## Problem to work on
Which lines run from the line with "- pose proof" through the line with "(** ** One goroutine on its own *)" in the entries below? Print them exactly, both ends included, and nothing more.

## Records for the task
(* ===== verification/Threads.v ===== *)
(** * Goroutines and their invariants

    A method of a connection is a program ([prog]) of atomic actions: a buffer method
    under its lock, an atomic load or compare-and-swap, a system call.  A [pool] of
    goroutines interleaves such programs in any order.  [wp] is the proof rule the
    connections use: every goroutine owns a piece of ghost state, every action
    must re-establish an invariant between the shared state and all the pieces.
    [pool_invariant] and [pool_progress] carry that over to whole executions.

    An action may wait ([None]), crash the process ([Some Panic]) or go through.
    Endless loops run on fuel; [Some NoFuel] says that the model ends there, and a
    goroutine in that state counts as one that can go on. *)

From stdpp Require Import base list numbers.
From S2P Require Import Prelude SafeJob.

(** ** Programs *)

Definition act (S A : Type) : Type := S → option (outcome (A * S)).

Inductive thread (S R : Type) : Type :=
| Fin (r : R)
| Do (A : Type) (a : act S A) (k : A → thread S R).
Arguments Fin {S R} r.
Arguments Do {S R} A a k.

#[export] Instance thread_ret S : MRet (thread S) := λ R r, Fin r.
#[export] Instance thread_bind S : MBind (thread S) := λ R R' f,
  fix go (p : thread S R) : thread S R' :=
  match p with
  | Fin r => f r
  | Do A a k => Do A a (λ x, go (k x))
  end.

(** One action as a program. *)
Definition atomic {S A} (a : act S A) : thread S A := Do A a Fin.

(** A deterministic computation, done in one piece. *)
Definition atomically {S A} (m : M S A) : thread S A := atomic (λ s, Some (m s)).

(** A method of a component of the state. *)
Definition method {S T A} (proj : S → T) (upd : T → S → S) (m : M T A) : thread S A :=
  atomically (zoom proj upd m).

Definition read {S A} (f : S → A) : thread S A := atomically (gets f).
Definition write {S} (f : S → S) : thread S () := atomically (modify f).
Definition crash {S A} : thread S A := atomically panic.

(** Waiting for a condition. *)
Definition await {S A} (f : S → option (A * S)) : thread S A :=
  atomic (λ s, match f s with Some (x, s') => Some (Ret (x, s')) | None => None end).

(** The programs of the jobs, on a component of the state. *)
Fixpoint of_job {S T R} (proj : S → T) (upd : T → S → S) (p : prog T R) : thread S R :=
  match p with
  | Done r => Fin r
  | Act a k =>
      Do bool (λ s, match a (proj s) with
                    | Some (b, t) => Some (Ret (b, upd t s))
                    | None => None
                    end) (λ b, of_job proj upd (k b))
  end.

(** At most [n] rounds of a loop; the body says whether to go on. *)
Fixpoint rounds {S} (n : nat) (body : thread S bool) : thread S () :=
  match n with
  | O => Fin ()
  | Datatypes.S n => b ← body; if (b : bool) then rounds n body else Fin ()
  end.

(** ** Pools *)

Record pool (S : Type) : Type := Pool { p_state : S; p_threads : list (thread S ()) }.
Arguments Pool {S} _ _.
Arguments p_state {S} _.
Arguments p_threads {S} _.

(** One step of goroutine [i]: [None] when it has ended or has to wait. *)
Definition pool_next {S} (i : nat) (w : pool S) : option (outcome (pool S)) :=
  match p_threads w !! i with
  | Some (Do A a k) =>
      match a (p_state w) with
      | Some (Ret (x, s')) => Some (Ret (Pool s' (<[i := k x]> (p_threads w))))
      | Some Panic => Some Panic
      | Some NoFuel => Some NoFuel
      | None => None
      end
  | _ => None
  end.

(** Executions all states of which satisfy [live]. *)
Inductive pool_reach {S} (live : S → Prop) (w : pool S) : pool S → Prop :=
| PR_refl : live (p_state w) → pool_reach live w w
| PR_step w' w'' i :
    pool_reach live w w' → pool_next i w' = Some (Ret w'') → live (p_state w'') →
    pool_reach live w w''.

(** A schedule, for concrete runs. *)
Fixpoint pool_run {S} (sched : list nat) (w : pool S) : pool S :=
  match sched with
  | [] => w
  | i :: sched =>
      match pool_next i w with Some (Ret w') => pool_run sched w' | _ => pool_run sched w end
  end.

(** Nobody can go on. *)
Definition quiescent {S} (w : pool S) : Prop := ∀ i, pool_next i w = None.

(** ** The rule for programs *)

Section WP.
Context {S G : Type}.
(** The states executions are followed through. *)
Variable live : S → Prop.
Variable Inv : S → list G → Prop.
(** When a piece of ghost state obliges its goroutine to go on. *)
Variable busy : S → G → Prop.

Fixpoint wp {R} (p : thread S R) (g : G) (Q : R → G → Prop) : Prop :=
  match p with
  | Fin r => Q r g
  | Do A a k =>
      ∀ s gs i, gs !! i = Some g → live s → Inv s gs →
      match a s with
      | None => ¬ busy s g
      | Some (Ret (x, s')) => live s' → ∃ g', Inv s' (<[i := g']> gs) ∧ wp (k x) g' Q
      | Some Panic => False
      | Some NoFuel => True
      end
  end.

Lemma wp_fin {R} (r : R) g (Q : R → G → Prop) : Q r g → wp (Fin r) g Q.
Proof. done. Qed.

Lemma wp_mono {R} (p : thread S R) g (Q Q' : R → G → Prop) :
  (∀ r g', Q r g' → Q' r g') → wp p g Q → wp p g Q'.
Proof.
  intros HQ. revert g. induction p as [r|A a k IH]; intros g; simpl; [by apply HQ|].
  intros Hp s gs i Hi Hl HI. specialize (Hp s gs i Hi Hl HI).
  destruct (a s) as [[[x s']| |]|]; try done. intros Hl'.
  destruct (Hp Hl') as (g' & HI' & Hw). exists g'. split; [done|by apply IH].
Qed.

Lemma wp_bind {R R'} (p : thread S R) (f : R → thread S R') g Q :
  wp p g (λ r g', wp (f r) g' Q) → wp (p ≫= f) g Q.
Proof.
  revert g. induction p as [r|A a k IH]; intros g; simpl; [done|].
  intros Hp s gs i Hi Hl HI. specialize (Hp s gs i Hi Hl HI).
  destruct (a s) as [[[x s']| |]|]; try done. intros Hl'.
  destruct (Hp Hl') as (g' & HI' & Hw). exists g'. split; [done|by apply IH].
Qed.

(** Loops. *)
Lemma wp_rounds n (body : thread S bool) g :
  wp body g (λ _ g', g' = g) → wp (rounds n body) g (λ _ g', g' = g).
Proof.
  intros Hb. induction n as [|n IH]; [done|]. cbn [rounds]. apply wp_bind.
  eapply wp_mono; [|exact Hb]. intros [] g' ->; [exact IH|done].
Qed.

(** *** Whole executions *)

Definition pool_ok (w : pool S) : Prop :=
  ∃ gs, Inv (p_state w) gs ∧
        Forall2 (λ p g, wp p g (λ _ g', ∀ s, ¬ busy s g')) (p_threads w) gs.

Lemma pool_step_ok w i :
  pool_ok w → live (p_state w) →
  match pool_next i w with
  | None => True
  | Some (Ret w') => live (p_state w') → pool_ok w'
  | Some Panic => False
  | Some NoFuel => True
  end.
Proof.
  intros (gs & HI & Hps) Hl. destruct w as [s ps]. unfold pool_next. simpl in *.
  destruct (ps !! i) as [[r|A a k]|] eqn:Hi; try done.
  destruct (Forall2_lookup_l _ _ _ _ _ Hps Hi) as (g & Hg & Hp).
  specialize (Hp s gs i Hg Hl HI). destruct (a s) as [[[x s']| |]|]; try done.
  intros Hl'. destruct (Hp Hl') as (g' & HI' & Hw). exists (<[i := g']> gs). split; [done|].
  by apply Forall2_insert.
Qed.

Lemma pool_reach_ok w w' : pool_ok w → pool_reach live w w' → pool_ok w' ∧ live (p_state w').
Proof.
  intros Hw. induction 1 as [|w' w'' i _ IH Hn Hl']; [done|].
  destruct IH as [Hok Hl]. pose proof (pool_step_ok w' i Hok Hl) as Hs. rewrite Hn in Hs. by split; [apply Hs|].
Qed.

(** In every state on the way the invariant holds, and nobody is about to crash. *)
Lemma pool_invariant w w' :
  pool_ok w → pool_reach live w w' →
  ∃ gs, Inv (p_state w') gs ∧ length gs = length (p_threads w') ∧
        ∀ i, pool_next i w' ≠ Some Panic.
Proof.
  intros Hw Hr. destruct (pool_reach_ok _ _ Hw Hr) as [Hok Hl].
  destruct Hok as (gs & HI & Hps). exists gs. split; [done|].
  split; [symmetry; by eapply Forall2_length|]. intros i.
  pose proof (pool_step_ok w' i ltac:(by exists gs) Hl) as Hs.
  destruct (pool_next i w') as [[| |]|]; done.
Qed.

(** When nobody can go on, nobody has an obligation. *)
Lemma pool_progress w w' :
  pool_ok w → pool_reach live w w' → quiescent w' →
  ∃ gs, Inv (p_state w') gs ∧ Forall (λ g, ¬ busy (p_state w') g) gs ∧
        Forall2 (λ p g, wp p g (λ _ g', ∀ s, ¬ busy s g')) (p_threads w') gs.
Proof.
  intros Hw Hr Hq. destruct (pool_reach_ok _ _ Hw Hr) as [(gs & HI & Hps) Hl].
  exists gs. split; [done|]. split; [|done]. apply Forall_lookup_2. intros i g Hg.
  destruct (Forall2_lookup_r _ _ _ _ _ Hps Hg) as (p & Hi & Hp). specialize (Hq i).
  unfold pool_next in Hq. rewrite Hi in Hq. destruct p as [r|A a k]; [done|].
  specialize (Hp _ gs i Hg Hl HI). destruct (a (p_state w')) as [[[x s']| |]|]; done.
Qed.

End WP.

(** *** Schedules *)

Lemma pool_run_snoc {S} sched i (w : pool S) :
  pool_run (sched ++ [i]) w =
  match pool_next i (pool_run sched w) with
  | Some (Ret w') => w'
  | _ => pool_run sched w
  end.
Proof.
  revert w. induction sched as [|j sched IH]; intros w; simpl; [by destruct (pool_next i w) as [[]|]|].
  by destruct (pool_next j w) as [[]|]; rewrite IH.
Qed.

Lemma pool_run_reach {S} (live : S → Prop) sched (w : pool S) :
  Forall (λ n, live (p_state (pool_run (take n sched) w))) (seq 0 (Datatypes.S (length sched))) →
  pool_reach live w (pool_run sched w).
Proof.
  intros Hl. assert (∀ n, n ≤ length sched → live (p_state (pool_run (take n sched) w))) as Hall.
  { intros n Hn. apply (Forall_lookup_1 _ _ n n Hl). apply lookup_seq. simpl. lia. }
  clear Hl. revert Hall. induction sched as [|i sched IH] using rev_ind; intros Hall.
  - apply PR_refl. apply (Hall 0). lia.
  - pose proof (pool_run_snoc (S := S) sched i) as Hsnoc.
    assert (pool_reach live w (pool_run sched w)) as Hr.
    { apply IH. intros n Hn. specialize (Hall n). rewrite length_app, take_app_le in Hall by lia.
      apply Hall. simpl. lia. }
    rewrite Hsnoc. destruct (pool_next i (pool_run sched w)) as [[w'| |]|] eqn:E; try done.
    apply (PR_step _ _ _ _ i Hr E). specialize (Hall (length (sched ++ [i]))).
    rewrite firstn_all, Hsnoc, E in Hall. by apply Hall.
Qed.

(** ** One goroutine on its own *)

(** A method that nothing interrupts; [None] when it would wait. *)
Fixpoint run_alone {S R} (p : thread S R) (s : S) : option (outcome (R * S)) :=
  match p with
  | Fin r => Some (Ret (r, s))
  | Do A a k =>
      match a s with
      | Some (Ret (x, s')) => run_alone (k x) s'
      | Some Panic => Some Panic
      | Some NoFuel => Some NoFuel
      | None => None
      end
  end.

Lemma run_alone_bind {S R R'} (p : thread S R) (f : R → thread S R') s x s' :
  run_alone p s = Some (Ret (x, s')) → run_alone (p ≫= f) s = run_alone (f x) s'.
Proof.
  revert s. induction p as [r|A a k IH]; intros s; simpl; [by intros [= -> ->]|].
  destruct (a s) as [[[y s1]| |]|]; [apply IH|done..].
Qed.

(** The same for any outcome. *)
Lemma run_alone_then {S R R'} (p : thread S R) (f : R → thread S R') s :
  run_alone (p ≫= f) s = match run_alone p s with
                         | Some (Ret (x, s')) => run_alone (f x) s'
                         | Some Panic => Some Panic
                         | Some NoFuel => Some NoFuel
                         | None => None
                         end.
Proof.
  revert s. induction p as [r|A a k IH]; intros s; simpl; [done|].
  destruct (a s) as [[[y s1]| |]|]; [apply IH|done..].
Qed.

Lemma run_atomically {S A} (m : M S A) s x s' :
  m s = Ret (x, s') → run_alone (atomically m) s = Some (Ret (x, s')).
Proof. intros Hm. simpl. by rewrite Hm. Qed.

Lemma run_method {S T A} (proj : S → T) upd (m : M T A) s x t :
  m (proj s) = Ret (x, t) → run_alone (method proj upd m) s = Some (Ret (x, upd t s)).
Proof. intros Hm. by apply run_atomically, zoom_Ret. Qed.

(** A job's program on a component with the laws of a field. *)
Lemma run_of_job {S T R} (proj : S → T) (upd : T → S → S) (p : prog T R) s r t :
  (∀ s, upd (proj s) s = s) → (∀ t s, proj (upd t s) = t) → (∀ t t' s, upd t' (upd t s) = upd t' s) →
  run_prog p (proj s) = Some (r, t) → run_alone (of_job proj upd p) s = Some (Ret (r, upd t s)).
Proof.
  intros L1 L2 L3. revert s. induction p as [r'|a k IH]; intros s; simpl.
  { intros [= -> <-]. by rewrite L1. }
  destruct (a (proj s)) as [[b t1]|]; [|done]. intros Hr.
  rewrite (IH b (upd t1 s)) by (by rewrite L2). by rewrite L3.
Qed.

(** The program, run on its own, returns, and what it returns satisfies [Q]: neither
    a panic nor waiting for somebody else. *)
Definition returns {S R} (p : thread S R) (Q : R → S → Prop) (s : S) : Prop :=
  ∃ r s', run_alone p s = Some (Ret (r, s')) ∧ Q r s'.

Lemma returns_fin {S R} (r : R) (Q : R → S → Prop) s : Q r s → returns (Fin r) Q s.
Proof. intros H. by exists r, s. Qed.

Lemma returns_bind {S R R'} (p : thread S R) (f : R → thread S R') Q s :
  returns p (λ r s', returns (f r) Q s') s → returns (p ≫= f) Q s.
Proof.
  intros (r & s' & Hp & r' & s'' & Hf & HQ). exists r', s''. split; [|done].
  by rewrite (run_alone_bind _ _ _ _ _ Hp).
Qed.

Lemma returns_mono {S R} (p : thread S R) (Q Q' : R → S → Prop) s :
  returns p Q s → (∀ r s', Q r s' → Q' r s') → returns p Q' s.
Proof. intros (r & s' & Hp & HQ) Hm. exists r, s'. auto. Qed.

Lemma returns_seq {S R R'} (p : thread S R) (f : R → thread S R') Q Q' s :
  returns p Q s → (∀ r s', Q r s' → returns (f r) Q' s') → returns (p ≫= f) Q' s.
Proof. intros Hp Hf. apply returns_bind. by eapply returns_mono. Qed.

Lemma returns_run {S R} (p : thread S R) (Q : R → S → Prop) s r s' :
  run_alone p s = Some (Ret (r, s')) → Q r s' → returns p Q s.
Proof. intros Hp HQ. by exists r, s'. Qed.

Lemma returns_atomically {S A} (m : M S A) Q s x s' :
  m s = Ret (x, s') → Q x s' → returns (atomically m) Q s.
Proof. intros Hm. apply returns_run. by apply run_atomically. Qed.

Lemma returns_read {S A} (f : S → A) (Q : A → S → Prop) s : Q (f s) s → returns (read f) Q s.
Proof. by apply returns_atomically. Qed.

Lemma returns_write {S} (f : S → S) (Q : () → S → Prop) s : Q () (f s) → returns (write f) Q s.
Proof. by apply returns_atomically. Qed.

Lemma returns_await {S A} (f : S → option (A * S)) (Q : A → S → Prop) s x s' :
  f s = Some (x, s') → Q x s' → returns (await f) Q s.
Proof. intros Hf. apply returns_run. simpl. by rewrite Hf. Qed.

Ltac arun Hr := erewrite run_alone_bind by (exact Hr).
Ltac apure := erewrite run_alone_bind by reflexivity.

## Solution to this problem
  - pose proof (pool_run_snoc (S := S) sched i) as Hsnoc.
    assert (pool_reach live w (pool_run sched w)) as Hr.
    { apply IH. intros n Hn. specialize (Hall n). rewrite length_app, take_app_le in Hall by lia.
      apply Hall. simpl. lia. }
    rewrite Hsnoc. destruct (pool_next i (pool_run sched w)) as [[w'| |]|] eqn:E; try done.
    apply (PR_step _ _ _ _ i Hr E). specialize (Hall (length (sched ++ [i]))).
    rewrite firstn_all, Hsnoc, E in Hall. by apply Hall.
Qed.

(** ** One goroutine on its own *)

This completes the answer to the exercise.